All the genes identified here deserve further analysis within species with more samples in order to determine whether they might have been the target of natural selection as shown in a previous paper for B. bavariensis [31].

Discussion

Host and vector-association as drivers of the evolution of the B. burgdorferi s.l. species complex

We investigated the global evolution of the B. burgdorferi s.l. species complex based on sequences of 15 genospecies. For four species (B. burgdorferi s.s., B. afzelii, B. garinii, B. bavariensis) enough strains were available for us to look at intraspecies variation.
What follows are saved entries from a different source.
(* ------------------------------------------------------------------------- *)
(** ** Python values *)

(** Python floats: a finite value (kept as the exact rational it rounds from;
    only its sign and magnitude class matter below), an infinity, or NaN.
    Signed zero is not distinguished. *)
Inductive pfloat :=
| PFin (q : Q)
| PInf (neg : bool)
| PNaN.

(** The Python values a scraped row holds.  [VOther] is any other object
    (list, dict, ...): [float()] and [int()] raise TypeError on it, [str()]
    gives its repr, and its truthiness is carried along. *)
Inductive pyval :=
| VNone
| VBool (b : bool)
| VInt (z : Z)
| VFloat (f : pfloat)
| VStr (s : string)
| VOther (repr : string) (truthy : bool).

(** The exceptions the modelled code raises or catches. *)
Inductive pyexc :=
| ValueError
| TypeError
| OverflowError
| AttributeError
| JSONDecodeError
| UnicodeDecodeError
| OSError
| KeyboardInterrupt.

Definition is_base_exception (e : pyexc) : bool :=
  match e with KeyboardInterrupt => true | _ => false end.

(** Computations that may raise. *)
Inductive res (A : Type) :=
| Ok (a : A)
| Raise (e : pyexc).
Arguments Ok {A} a.
Arguments Raise {A} e.

(** Python truthiness. *)
Definition truthy (v : pyval) : bool :=
  match v with
  | VNone => false
  | VBool b => b
  | VInt z => negb (Z.eqb z 0)
  | VFloat (PFin q) => negb (Qeq_bool q 0)
  | VFloat _ => true
  | VStr s => negb (String.eqb s "")
  | VOther _ t => t
  end.

(** [v == ""] *)
Definition is_empty_str (v : pyval) : bool :=
  match v with VStr s => String.eqb s "" | _ => false end.

Definition is_none (v : pyval) : bool :=
  match v with VNone => true | _ => false end.

(** [q < 0] on a rational. *)
Definition q_neg (q : Q) : bool := (Qnum q <? 0)%Z.

(** [x < 0] on a float (NaN compares false). *)
Definition flt_lt0 (f : pfloat) : bool :=
  match f with
  | PFin q => q_neg q
  | PInf neg => neg
  | PNaN => false
  end.

(* ------------------------------------------------------------------------- *)
(** ** Python strings: [str.strip], [str()], [float()], [int()] *)

(** [str.isspace] on the code points 0..255. *)
Definition is_space (c : ascii) : bool :=
  let n := nat_of_ascii c in
  (((9 <=? n) && (n <=? 13)) || ((28 <=? n) && (n <=? 32))
   || (n =? 133) || (n =? 160))%nat.

Fixpoint drop_sp (l : list ascii) : list ascii :=
  match l with
  | [] => []
  | c :: r => if is_space c then drop_sp r else l
  end.

(** [s.strip()] *)
Definition strip_list (l : list ascii) : list ascii :=
  rev (drop_sp (rev (drop_sp l))).

Definition strip (s : string) : string :=
  string_of_list_ascii (strip_list (list_ascii_of_string s)).

Definition is_digit (c : ascii) : bool :=
  let n := nat_of_ascii c in ((48 <=? n) && (n <=? 57))%nat.

Definition digit_val (c : ascii) : Z := Z.of_nat (nat_of_ascii c - 48)%nat.

Definition lower (c : ascii) : ascii :=
  let n := nat_of_ascii c in
  if ((65 <=? n) && (n <=? 90))%nat then ascii_of_nat (n + 32)%nat else c.

(** A run of digits with single underscores between digits, as [float()]
    and [int()] accept it: the digits read and the rest of the input. *)
Fixpoint digitpart_aux (l : list ascii) (acc : list ascii)
  : list ascii * list ascii :=
  match l with
  | c :: r =>
      if is_digit c then digitpart_aux r (c :: acc)
      else if Ascii.eqb c "_"%char then
        match r with
        | d :: r' => if is_digit d then digitpart_aux r' (d :: acc)
                     else (rev acc, l)
        | [] => (rev acc, l)
        end
      else (rev acc, l)
  | [] => (rev acc, [])
  end.

(** At least one digit is required. *)
Definition digitpart (l : list ascii) : option (list ascii * list ascii) :=
  match l with
  | c :: _ => if is_digit c then Some (digitpart_aux l []) else None
  | [] => None
  end.

Definition digits_value (ds : list ascii) : Z :=
  fold_left (fun acc c => acc * 10 + digit_val c)%Z ds 0%Z.

Definition opt_sign (l : list ascii) : bool * list ascii :=
  match l with
  | c :: r =>
      if Ascii.eqb c "-"%char then (true, r)
      else if Ascii.eqb c "+"%char then (false, r)
      else (false, l)
  | [] => (false, [])
  end.

(** Rounding a decimal value to a double: below half the least subnormal it
    becomes zero, from the midpoint above the largest double it becomes an
    infinity; otherwise it is finite and keeps its sign. *)
Definition overflow_bound : Q := inject_Z (2 ^ 1024 - 2 ^ 970)%Z.
Definition underflow_bound : Q := 1 # (2 ^ 1075)%positive.

Definition round_q (q : Q) : pfloat :=
  if Qle_bool (Qabs q) underflow_bound then PFin 0
  else if Qle_bool overflow_bound (Qabs q) then PInf (q_neg q)
  else PFin q.

Definition pow10 (n : Z) : Q :=
  if (0 <=? n)%Z then inject_Z (10 ^ n) else 1 / inject_Z (10 ^ (- n)).

(** The decimal part of [float()]'s grammar: [digits [. [digits]] | . digits],
    then an optional exponent. *)
Definition parse_decimal (l : list ascii) : option Q :=
  let mant :=
    match digitpart l with
    | Some (ip, r) =>
        match r with
        | c :: r' =>
            if Ascii.eqb c "."%char then
              match digitpart r' with
              | Some (fp, r'') => Some (ip, fp, r'')
              | None => Some (ip, [], r')
              end
            else Some (ip, [], r)
        | [] => Some (ip, [], [])
        end
    | None =>
        match l with
        | c :: r' =>
            if Ascii.eqb c "."%char then
              match digitpart r' with
              | Some (fp, r'') => Some ([], fp, r'')
              | None => None
              end
            else None
        | [] => None
        end
    end in
  match mant with
  | None => None
  | Some (ip, fp, r) =>
      let n := digits_value (ip ++ fp) in
      let k := Z.of_nat (List.length fp) in
      let ex :=
        match r with
        | [] => Some 0%Z
        | c :: r' =>
            if Ascii.eqb (lower c) "e"%char then
              let (neg, r'') := opt_sign r' in
              match digitpart r'' with
              | Some (ed, []) =>
                  Some (if neg then - digits_value ed else digits_value ed)%Z
              | _ => None
              end
            else None
        end in
      match ex with
      | Some e => Some (inject_Z n * pow10 (e - k))%Q
      | None => None
      end
  end.

(** [float(s)] for a string [s]. *)
Definition float_of_string (s : string) : res pfloat :=
  let l := strip_list (list_ascii_of_string s) in
  let (neg, body) := opt_sign l in
  let word := string_of_list_ascii (map lower body) in
  if String.eqb word "inf" || String.eqb word "infinity" then Ok (PInf neg)
  else if String.eqb word "nan" then Ok PNaN
  else match parse_decimal body with
       | Some q => Ok (round_q (if neg then - q else q)%Q)
       | None => Raise ValueError
       end.

(** [int(s)] for a string [s] (base 10). *)
Definition int_of_string (s : string) : res Z :=
  let l := strip_list (list_ascii_of_string s) in
  let (neg, body) := opt_sign l in
  match digitpart body with
  | Some (ds, []) => Ok (if neg then - digits_value ds else digits_value ds)%Z
  | _ => Raise ValueError
  end.

(** [float(v)] *)
Definition py_float (v : pyval) : res pfloat :=
  match v with
  | VNone => Raise TypeError
  | VBool b => Ok (PFin (if b then 1 else 0))
  | VInt z =>
      if Qle_bool overflow_bound (inject_Z (Z.abs z)) then Raise OverflowError
      else Ok (PFin (inject_Z z))
  | VFloat f => Ok f
  | VStr s => float_of_string s
  | VOther _ _ => Raise TypeError
  end.

(** [int(v)] *)
Definition py_int (v : pyval) : res Z :=
  match v with
  | VNone => Raise TypeError
  | VBool b => Ok (if b then 1 else 0)%Z
  | VInt z => Ok z
  | VFloat (PFin q) => Ok (Z.quot (Qnum q) (Zpos (Qden q)))
  | VFloat (PInf _) => Raise OverflowError
  | VFloat PNaN => Raise ValueError
  | VStr s => int_of_string s
  | VOther _ _ => Raise TypeError
  end.

(** [str(v)]; the repr of a float is a parameter [float_str]. *)
Definition py_str (float_str : pfloat -> string) (v : pyval) : string :=
  match v with
  | VNone => "None"
  | VBool b => if b then "True" else "False"
  | VInt z => NilZero.string_of_int (Z.to_int z)
  | VFloat f => float_str f
  | VStr s => s
  | VOther r _ => r
  end.

(* ------------------------------------------------------------------------- *)
(** ** Rows: Python dicts with string keys *)

(** A dict as its items in insertion order; keys are distinct. *)
Definition dict := list (string * pyval).

Fixpoint dget (k : string) (d : dict) : option pyval :=
  match d with
  | [] => None
  | (k', v) :: r => if String.eqb k k' then Some v else dget k r
  end.

(** [d[k] = v]: an existing key keeps its position, a new one goes last. *)
Fixpoint dset (k : string) (v : pyval) (d : dict) : dict :=
  match d with
  | [] => [(k, v)]
  | (k', v') :: r =>
      if String.eqb k k' then (k', v) :: r else (k', v') :: dset k v r
  end.

(* ------------------------------------------------------------------------- *)
(** ** [DataProcessor] (src/data_processor.py) *)

Definition REQUIRED_FIELDS : list string :=
  ["food_name"; "measurement_unit"; "food_id"].

Definition NUMERIC_FIELDS : list string :=
  ["calories"; "fat_g"; "protein_g"; "carbs_g"; "fiber_g"; "sugar_g";
   "salt_g"; "measurement_value"].
(** * TMoji Web backend: the pack resolution pipeline of [backend/app/main.py]

    A shallow embedding of the identifier normalizer ([extract_pack_name]),
    the upstream client ([TelegramAPI]), the item mapper
    ([sticker_to_emoji_data]) and the three resolve endpoints ([get_pack],
    [get_emoji], [get_manifest]), followed by the properties the
    specification states about them.

    Python [str] values are modelled as [string] (one [ascii] per character),
    JSON numbers as [Z]. *)

From Stdlib Require Import String Ascii List ZArith Bool Lia.
Import ListNotations.

Set Warnings "-register-all".

Local Open Scope list_scope.
Local Open Scope string_scope.

(* ================================================================= *)
(** ** Regular expressions, as far as [extract_pack_name] uses them   *)
(* ================================================================= *)

Module Re.

(** The constructs that occur in the pattern of [extract_pack_name]:
    literal characters, a character set given by ranges, concatenation,
    the greedy [?], the greedy [+] over a character set and one capturing
    group.  [(?:...)] only brackets and has no node of its own. *)
Inductive regex : Type :=
| Lit (w : string)
| Cat (r1 r2 : regex)
| Opt (r : regex)
| PlusSet (ranges : list (ascii * ascii))
| Group (r : regex).

(** [[a-zA-Z0-9_]]: membership of a character in a list of ranges. *)
Definition in_range (c : ascii) (r : ascii * ascii) : bool :=
  (nat_of_ascii (fst r) <=? nat_of_ascii c)%nat &&
  (nat_of_ascii c <=? nat_of_ascii (snd r))%nat.

Definition in_set (ranges : list (ascii * ascii)) (c : ascii) : bool :=
  existsb (in_range c) ranges.

(** [strip_prefix w s] is what is left of [s] after its prefix [w], when
    [s] starts with [w]. *)
Fixpoint strip_prefix (w s : string) : option string :=
  match w with
  | EmptyString => Some s
  | String a w' =>
      match s with
      | String b s' => if Ascii.eqb a b then strip_prefix w' s' else None
      | EmptyString => None
      end
  end.

(** All the ways in which [X+] can consume a prefix of [s], the longest
    first: the order in which a backtracking matcher tries them. *)
Fixpoint char_run (ranges : list (ascii * ascii)) (s : string)
  : list (string * string) :=
  match s with
  | EmptyString => []
  | String c s' =>
      if in_set ranges c
      then map (fun tr => (String c (fst tr), snd tr)) (char_run ranges s')
             ++ [(String c EmptyString, s')]
      else []
  end%list.

(** Backtracking matching at the start of [s], as the list of successes in
    the order the matcher would find them.  A success is the content of
    group 1 so far and the text that is left. *)
Fixpoint rmatch (r : regex) (cap : option string) (s : string)
  : list (option string * string) :=
  match r with
  | Lit w =>
      match strip_prefix w s with
      | Some s' => [(cap, s')]
      | None => []
      end
  | Cat r1 r2 =>
      flat_map (fun m => rmatch r2 (fst m) (snd m)) (rmatch r1 cap s)
  | Opt r1 => (rmatch r1 cap s ++ [(cap, s)])%list
  | PlusSet ranges => map (fun tr => (cap, snd tr)) (char_run ranges s)
  | Group r1 =>
      map (fun m =>
             (Some (substring 0 (String.length s - String.length (snd m)) s),
              snd m))
          (rmatch r1 cap s)
  end.
(** * PicoArt API handlers: a shallow embedding and its verified properties

    The development follows the JavaScript sources file by file:

    - [FluxTransferSdxl]       api/flux-transfer-sdxl.js (the v43 handler,
                               [callSDXLAPI], [callFluxAPI], [getStyleGuidelines]);
    - [FluxTransferRefactored] api/flux-transfer-refactored.js (the v42 handler
                               and [callReplicateAPI]);
    - [SdxlLightningTest]      api/sdxl-lightning-test.js ([testSDXLLightning]);
    - [Index]                  api/index.js (route table, [withLogging],
                               [withCORS], [withErrorHandling]);
    - [RateLimiter]            services/rateLimiter.js, whose source is not
                               part of the tree and is modelled from the
                               design document.

    JavaScript values are a syntactic datatype, exceptions are an error
    monad, and the outbound [fetch] calls of a handler are collected in a
    writer component so that "no upstream call is made" is a statement about
    a list. *)

From Stdlib Require Import ZArith QArith String Ascii List Lia.
From stdpp Require Import base option list strings pretty gmap.

Local Set Warnings "-register-all".

Local Open Scope string_scope.
Local Open Scope Z_scope.
Local Open Scope list_scope.

(** ** JavaScript values *)

(** JSON-shaped values plus [undefined].  A number is a rational (every
    finite double is one, and the decimal literals of the sources are
    written as the fraction they denote); an object is the list of its own
    enumerable properties in enumeration order. *)
Inductive JsVal : Type :=
| JUndefined
| JNull
| JBool (b : bool)
| JNum (q : Q)
| JStr (s : string)
| JArr (items : list JsVal)
| JObj (props : list (string * JsVal)).

Definition num (z : Z) : JsVal := JNum (inject_Z z).

(** ToBoolean. *)
Definition truthy (v : JsVal) : bool :=
  match v with
  | JUndefined | JNull => false
  | JBool b => b
  | JNum q => negb (Qnum q =? 0)
  | JStr s => negb (String.eqb s "")
  | JArr _ | JObj _ => true
  end.

(** [a || b] *)
Definition js_or (a b : JsVal) : JsVal := if truthy a then a else b.

(** [v === undefined] *)
Definition is_undefined (v : JsVal) : bool :=
  match v with JUndefined => true | _ => false end.

(** [v == null], the test behind [?.] and behind destructuring failures. *)
Definition nullish (v : JsVal) : bool :=
  match v with JUndefined | JNull => true | _ => false end.

(** Own property lookup in a property list. *)
Fixpoint own (k : string) (ps : list (string * JsVal)) : option JsVal :=
  match ps with
  | [] => None
  | (k', v) :: rest => if String.eqb k k' then Some v else own k rest
  end.

Definition has_own (k : string) (ps : list (string * JsVal)) : bool :=
  match own k ps with Some _ => true | None => false end.

(** CreateDataProperty on a property list: an existing key keeps its place
    and takes the new value, a new key goes last. *)
Fixpoint prop_set (k : string) (v : JsVal) (ps : list (string * JsVal))
  : list (string * JsVal) :=
  match ps with
  | [] => [(k, v)]
  | (k', v') :: rest =>
      if String.eqb k k' then (k, v) :: rest else (k', v') :: prop_set k v rest
  end.

(** An object literal [{ ...base, k1: v1, ..., kn: vn }] once [base]'s
    properties are known. *)
Definition assign (base extra : list (string * JsVal)) : list (string * JsVal) :=
  fold_left (fun acc kv => prop_set (fst kv) (snd kv) acc) extra base.

(** Decimal rendering of an array index. *)
Definition index_key (i : nat) : string := pretty i.

Fixpoint index_props (i : nat) (xs : list JsVal) : list (string * JsVal) :=
  match xs with
  | [] => []
  | x :: rest => (index_key i, x) :: index_props (S i) rest
  end.

Fixpoint char_items (s : string) : list JsVal :=
  match s with
  | EmptyString => []
  | String c rest => JStr (String c EmptyString) :: char_items rest
  end.

(** The properties copied by a spread [...v] inside an object literal:
    the own enumerable properties of [v]; none for [undefined], [null],
    booleans and numbers; the elements of an array and the characters of a
    string under their index. *)
Definition spread (v : JsVal) : list (string * JsVal) :=
  match v with
  | JObj ps => ps
  | JArr xs => index_props 0 xs
  | JStr s => index_props 0 (char_items s)
  | _ => []
  end.

(** What a client reads back from a body sent with [JSON.stringify]: a
    property whose value is [undefined] is left out, an [undefined] array
    element becomes [null]. *)
Fixpoint JSON_wire (v : JsVal) : JsVal :=
  match v with
  | JArr xs =>
      JArr (map (fun x => match x with
                          | JUndefined => JNull
                          | _ => JSON_wire x
                          end) xs)
  | JObj ps =>
      JObj ((fix go (l : list (string * JsVal)) : list (string * JsVal) :=
               match l with
               | [] => []
               | (k, x) :: rest =>
                   match x with
                   | JUndefined => go rest
                   | _ => (k, JSON_wire x) :: go rest
                   end
               end) ps)
  | _ => v
  end.

(** The walk of [JSON_wire] over the properties of an object. *)
Definition wire_props : list (string * JsVal) -> list (string * JsVal) :=
  fix go (l : list (string * JsVal)) : list (string * JsVal) :=
    match l with
    | [] => []
    | (k, x) :: rest =>
        match x with
        | JUndefined => go rest
        | _ => (k, JSON_wire x) :: go rest
        end
    end.

(** ** Exceptions *)

(** An [Error] instance with the two ad-hoc fields the upstream adapters
    attach to it.  Every exception of the model is such an instance: the
    sources throw nothing else, the engine's own errors are instances, and
    the collaborators are taken to do the same. *)
Record JsError : Type := {
  name : string;
  message : string;
  stack : string;
  status : option Z;
  retry_after : option JsVal
}.

Inductive Outcome (A : Type) : Type :=
| Ok (a : A)
| Throw (e : JsError).
Arguments Ok {A} a.
Arguments Throw {A} e.

(** What the JavaScript engine decides and the sources do not: the text of
    stack traces and of built-in error messages, and the library routines
    the handlers call on arbitrary values. *)
Record Engine : Type := {
  (** [stack] of a freshly constructed error, from its name and message *)
  captureStack : string -> string -> string;
  (** message of the TypeError raised when property [k] is read from
      [undefined] or [null] *)
  nullishReadMessage : JsVal -> string -> string;
  (** message of the TypeError raised when [what] is called and is not a
      function *)
  notCallableMessage : string -> string;
  (** ToString on a value that is not already a string (may throw) *)
  ToString_nonstring : JsVal -> Outcome string;
  (** [String.prototype.toLowerCase] *)
  toLowerCase : string -> string;
  (** [Object.prototype[k]()]: the outcome of calling the inherited member
      [k] of a plain object, [None] when nothing is inherited under [k] *)
  callInherited : string -> option (Outcome JsVal);
  (** [new URL(url, base).pathname] (throws on an invalid URL) *)
  URL_pathname : string -> string -> Outcome string
}.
In the phylogeny resulting from 114 single copy orthologous genes located on the main chromosome (representing the core genome) strains generally clustered according to previously determined genospecies and these formed well separated terminal clades suggesting that they are species-like fundamental units [35]. Including additional members of species that were represented by only one strain might improve the branch length estimation but will probably not change the topology as the genospecies are clearly separated. The robustness of the inferred phylogeny is established by the high statistical support of the internal nodes, in particular when compared to previous analyses using multilocus sequences typing (MLST) (e.g., [3, 36, 37]). In all MLST trees, independent of the tree building method used, statistical support of internal nodes is too low to draw definite conclusions on the evolutionary relationship amongst species and thus, this is a major improvement in our tree. Although the overall topology is very similar between MLST trees, there are slight differences due to different taxa being included (e.g., inclusion of B. mayonii and B. chilensis, exclusion of B. yangtzensis [37] and vice versa [3]). Slight inconsistencies between our tree and the MLST trees may relate to the same fact. In all trees, B. spielmanii and B. afzelii cluster close together, the same is true for B. bavariensis and B. garinii. Whenever B. yangtzensis is included, it forms a sister clade to B. valaisiana. The addition of taxa (example outgroup in Additional file 1: S2) changes slightly the clustering of B. lusitaniae and B. japonica but such changes are to be expected when additional taxa are included.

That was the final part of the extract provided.